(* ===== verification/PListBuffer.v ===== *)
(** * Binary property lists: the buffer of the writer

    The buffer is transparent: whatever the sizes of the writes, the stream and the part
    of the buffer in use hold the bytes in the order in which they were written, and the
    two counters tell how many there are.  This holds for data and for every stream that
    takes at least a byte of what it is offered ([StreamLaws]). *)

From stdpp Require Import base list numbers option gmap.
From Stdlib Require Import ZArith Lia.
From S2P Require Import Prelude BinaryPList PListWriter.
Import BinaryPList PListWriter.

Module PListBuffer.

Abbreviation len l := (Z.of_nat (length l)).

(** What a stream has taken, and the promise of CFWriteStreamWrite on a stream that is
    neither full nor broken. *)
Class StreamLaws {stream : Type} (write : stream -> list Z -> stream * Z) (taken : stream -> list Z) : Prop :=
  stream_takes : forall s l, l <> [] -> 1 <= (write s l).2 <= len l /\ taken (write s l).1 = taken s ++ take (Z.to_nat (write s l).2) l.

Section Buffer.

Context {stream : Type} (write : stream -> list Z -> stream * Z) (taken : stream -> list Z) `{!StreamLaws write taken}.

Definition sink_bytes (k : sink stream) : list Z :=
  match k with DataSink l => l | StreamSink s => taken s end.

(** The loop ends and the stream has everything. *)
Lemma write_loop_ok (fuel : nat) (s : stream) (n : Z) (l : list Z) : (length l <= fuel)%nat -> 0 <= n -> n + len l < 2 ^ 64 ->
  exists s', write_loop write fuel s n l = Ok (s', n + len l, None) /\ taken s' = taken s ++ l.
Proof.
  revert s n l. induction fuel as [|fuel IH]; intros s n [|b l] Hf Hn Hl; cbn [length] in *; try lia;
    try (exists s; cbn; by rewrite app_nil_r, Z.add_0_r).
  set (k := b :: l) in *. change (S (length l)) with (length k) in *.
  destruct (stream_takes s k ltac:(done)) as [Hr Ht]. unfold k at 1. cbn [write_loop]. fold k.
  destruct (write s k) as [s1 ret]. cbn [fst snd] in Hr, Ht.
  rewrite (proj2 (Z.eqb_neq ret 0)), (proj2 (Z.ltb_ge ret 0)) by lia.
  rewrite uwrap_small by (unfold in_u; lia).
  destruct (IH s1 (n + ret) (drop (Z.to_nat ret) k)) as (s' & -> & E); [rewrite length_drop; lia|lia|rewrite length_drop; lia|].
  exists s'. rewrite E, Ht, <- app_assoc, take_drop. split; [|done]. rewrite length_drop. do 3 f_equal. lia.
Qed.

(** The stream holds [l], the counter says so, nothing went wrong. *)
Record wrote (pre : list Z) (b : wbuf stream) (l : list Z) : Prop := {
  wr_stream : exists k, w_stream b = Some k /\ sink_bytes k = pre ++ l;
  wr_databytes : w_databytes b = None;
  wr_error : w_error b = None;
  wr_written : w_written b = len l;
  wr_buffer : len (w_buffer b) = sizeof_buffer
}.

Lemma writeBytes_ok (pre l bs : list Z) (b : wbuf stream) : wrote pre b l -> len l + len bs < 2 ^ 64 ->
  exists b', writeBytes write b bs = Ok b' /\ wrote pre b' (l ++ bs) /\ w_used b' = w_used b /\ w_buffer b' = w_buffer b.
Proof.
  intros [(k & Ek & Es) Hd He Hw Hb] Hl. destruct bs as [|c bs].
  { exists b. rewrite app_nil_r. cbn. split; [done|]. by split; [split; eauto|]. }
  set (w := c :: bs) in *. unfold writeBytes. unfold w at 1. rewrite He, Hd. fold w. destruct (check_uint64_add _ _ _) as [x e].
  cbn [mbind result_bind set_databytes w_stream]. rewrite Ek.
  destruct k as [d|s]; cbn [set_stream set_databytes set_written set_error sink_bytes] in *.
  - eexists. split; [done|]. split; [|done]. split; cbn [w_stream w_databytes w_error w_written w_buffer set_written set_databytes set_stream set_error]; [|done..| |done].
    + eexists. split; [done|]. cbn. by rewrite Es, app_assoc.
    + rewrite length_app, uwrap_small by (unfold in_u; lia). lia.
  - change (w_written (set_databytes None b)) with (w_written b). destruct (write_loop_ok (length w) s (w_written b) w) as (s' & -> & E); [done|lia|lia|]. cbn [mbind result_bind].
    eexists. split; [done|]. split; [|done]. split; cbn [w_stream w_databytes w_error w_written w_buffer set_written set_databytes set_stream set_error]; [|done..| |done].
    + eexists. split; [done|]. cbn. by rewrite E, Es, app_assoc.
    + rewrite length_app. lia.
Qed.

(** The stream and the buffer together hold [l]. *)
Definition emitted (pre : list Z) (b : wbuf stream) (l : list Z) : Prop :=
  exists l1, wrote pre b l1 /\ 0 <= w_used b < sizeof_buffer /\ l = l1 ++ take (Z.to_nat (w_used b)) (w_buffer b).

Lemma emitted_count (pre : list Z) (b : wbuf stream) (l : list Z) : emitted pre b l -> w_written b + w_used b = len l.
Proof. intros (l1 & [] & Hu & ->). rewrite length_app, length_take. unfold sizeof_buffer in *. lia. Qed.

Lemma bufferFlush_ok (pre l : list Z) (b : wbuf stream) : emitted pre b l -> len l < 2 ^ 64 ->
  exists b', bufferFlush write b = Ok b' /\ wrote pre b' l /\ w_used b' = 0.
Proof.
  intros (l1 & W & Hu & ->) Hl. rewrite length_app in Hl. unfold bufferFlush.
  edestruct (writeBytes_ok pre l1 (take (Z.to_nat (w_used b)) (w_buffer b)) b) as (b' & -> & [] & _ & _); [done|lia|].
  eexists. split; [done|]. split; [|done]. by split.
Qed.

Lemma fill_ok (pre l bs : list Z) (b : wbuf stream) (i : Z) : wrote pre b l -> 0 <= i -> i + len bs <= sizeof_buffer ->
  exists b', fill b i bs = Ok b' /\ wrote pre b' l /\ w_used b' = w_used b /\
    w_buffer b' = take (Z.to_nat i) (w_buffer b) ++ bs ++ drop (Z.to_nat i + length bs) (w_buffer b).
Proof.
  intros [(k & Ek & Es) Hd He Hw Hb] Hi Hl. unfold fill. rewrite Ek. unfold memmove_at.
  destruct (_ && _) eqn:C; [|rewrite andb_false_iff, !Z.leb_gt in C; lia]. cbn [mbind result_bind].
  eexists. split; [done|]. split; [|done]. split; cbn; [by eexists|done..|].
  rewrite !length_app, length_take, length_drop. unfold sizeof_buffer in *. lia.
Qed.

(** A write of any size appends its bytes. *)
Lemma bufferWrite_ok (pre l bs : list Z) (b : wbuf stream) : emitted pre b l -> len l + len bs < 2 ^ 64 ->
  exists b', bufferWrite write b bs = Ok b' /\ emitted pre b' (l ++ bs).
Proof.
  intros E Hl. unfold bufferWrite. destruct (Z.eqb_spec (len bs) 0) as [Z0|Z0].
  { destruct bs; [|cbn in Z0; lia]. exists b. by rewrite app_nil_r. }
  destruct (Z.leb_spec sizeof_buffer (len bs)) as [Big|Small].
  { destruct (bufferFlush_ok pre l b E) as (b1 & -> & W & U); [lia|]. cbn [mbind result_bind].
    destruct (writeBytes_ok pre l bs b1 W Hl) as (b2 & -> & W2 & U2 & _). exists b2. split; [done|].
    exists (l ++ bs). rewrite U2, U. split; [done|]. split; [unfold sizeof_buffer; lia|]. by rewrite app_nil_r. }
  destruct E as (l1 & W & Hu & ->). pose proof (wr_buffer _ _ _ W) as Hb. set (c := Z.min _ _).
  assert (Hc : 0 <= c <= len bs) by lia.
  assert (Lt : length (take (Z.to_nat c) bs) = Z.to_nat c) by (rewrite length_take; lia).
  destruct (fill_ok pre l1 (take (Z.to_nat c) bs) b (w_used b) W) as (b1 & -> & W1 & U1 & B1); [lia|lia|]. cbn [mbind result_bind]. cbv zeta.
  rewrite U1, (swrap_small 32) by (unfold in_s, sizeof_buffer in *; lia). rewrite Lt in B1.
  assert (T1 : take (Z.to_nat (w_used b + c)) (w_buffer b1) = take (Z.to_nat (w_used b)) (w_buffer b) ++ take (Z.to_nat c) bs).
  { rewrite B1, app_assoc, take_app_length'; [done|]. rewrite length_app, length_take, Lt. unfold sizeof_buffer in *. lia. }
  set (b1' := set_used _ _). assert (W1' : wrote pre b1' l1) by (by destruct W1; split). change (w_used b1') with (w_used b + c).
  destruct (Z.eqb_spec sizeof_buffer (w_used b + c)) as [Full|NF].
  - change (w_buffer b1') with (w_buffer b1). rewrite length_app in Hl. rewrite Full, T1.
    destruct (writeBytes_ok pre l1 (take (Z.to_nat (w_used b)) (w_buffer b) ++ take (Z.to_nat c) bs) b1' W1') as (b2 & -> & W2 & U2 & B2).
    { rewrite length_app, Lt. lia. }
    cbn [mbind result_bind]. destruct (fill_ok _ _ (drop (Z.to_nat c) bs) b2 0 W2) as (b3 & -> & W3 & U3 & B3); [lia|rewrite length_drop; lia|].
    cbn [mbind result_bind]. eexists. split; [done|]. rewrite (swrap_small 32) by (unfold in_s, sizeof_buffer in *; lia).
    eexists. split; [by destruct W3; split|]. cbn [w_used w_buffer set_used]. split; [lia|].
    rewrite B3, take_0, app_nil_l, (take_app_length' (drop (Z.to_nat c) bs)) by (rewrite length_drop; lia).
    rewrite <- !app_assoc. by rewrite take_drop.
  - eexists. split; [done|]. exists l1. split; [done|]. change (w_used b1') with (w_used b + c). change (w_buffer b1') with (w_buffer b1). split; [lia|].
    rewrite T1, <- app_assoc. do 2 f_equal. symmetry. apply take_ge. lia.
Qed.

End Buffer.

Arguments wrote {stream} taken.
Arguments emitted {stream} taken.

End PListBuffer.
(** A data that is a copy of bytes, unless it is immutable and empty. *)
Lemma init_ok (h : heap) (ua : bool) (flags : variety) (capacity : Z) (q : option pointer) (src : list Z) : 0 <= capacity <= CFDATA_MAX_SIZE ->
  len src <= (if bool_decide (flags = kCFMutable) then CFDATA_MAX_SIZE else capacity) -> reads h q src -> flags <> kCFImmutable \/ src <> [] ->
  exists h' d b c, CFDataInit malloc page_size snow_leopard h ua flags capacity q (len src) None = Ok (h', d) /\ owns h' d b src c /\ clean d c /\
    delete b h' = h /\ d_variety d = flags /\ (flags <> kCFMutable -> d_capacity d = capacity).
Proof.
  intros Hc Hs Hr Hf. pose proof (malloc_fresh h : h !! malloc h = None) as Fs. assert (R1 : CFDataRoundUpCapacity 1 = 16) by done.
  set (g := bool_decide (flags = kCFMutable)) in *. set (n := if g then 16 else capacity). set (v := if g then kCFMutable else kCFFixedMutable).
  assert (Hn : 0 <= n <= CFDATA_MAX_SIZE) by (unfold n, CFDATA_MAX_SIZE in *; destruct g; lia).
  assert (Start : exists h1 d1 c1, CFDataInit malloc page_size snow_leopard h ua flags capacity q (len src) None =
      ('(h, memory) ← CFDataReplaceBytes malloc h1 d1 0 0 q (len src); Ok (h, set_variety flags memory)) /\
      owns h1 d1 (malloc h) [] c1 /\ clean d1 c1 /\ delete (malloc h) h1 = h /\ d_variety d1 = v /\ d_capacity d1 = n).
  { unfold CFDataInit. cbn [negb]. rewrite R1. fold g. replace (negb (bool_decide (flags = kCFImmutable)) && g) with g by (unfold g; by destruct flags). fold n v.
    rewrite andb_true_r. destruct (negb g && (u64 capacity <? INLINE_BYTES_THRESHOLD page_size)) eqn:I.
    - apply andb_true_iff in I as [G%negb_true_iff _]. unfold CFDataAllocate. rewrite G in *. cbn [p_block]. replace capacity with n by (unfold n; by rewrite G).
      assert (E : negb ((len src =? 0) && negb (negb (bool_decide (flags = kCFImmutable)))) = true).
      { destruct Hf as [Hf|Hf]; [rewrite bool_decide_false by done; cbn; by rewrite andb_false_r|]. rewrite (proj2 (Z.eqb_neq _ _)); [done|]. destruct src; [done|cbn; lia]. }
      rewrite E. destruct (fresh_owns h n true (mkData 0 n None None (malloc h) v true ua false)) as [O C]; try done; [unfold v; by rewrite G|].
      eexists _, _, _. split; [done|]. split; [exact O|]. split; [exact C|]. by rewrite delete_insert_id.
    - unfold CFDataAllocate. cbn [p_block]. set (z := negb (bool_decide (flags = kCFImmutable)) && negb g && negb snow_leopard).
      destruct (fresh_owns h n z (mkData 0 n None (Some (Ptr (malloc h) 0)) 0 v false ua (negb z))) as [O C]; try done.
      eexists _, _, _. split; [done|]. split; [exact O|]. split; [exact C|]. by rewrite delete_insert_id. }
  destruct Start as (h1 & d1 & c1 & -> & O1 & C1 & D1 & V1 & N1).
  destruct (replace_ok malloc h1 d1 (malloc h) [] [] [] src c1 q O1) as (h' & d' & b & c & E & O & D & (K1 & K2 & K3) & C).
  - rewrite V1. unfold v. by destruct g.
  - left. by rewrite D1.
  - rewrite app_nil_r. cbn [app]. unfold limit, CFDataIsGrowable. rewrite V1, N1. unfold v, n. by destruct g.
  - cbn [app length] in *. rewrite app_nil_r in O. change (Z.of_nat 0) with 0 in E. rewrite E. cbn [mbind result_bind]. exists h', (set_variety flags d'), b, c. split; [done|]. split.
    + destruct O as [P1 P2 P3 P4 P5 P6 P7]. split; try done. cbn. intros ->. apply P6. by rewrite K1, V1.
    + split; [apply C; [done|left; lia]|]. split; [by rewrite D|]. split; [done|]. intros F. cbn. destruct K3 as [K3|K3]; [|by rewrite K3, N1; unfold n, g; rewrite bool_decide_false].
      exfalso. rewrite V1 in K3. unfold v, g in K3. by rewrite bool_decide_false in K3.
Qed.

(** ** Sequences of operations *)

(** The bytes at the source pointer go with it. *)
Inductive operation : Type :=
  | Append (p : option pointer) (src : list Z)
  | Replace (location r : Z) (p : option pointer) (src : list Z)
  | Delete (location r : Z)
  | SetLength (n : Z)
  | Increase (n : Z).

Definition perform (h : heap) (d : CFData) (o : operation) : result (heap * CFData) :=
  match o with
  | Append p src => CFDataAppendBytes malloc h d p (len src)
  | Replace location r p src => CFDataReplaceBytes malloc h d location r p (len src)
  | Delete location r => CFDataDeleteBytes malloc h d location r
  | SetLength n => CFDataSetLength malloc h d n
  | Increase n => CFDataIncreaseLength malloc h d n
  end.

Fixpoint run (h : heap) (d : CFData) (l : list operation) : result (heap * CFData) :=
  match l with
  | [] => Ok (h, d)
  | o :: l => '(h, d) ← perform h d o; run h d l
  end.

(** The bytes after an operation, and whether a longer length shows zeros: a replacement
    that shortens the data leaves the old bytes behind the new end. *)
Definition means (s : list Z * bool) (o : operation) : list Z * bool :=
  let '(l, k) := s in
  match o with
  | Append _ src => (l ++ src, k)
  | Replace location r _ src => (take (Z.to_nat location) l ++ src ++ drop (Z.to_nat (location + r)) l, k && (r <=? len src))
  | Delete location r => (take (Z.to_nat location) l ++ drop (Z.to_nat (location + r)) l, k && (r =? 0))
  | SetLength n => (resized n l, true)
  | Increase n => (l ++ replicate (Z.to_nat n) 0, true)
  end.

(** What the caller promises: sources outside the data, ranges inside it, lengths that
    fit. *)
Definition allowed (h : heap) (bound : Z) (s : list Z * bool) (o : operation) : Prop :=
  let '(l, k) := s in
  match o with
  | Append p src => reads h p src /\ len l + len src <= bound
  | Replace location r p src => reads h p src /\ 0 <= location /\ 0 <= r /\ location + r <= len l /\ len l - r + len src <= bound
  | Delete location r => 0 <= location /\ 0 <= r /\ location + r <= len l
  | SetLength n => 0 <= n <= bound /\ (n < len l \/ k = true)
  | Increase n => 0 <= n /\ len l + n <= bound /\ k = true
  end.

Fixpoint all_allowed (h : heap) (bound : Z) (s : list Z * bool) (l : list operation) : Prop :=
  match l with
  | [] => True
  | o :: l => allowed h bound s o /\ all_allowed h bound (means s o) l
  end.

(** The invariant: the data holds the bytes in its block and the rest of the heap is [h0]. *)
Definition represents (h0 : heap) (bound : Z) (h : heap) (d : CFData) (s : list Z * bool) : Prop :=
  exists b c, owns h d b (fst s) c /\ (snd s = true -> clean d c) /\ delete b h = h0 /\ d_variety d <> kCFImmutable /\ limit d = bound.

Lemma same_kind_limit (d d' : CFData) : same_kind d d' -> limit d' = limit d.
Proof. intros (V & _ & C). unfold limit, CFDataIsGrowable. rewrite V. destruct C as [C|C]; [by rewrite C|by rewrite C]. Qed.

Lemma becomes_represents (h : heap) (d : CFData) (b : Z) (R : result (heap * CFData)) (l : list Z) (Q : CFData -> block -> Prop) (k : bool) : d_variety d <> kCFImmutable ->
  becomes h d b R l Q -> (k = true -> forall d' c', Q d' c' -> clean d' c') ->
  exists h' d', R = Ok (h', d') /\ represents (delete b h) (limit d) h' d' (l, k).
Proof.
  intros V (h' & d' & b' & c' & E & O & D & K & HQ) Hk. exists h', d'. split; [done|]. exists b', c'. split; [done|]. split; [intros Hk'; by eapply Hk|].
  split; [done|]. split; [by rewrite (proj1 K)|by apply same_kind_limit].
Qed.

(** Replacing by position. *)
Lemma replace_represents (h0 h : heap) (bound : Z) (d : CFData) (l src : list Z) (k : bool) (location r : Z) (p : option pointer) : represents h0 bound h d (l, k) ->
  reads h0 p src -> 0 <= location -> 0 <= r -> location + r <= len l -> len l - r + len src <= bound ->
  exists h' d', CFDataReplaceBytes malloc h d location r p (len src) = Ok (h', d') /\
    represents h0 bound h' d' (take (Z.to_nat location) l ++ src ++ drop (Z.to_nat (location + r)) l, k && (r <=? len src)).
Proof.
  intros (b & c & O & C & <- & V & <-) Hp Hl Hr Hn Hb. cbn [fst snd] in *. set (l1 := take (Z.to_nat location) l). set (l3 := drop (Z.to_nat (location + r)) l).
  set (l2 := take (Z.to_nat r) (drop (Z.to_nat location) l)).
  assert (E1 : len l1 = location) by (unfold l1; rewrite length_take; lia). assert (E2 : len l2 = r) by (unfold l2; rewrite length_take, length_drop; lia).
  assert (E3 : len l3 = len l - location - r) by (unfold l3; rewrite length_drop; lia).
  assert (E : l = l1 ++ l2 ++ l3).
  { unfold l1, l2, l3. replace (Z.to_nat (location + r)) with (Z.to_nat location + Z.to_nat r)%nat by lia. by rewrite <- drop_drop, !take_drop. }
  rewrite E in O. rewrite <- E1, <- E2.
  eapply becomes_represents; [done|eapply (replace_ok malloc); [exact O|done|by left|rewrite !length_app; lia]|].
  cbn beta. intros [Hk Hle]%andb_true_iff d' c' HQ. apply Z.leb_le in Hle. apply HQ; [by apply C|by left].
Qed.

• _Try it_
Every line above from the line with "len l /\ len" to the line with "l \/ k = true)", inclusive, must be returned exactly; no other line belongs in the reply.

• _Answer below_
  | Replace location r p src => reads h p src /\ 0 <= location /\ 0 <= r /\ location + r <= len l /\ len l - r + len src <= bound
  | Delete location r => 0 <= location /\ 0 <= r /\ location + r <= len l
  | SetLength n => 0 <= n <= bound /\ (n < len l \/ k = true)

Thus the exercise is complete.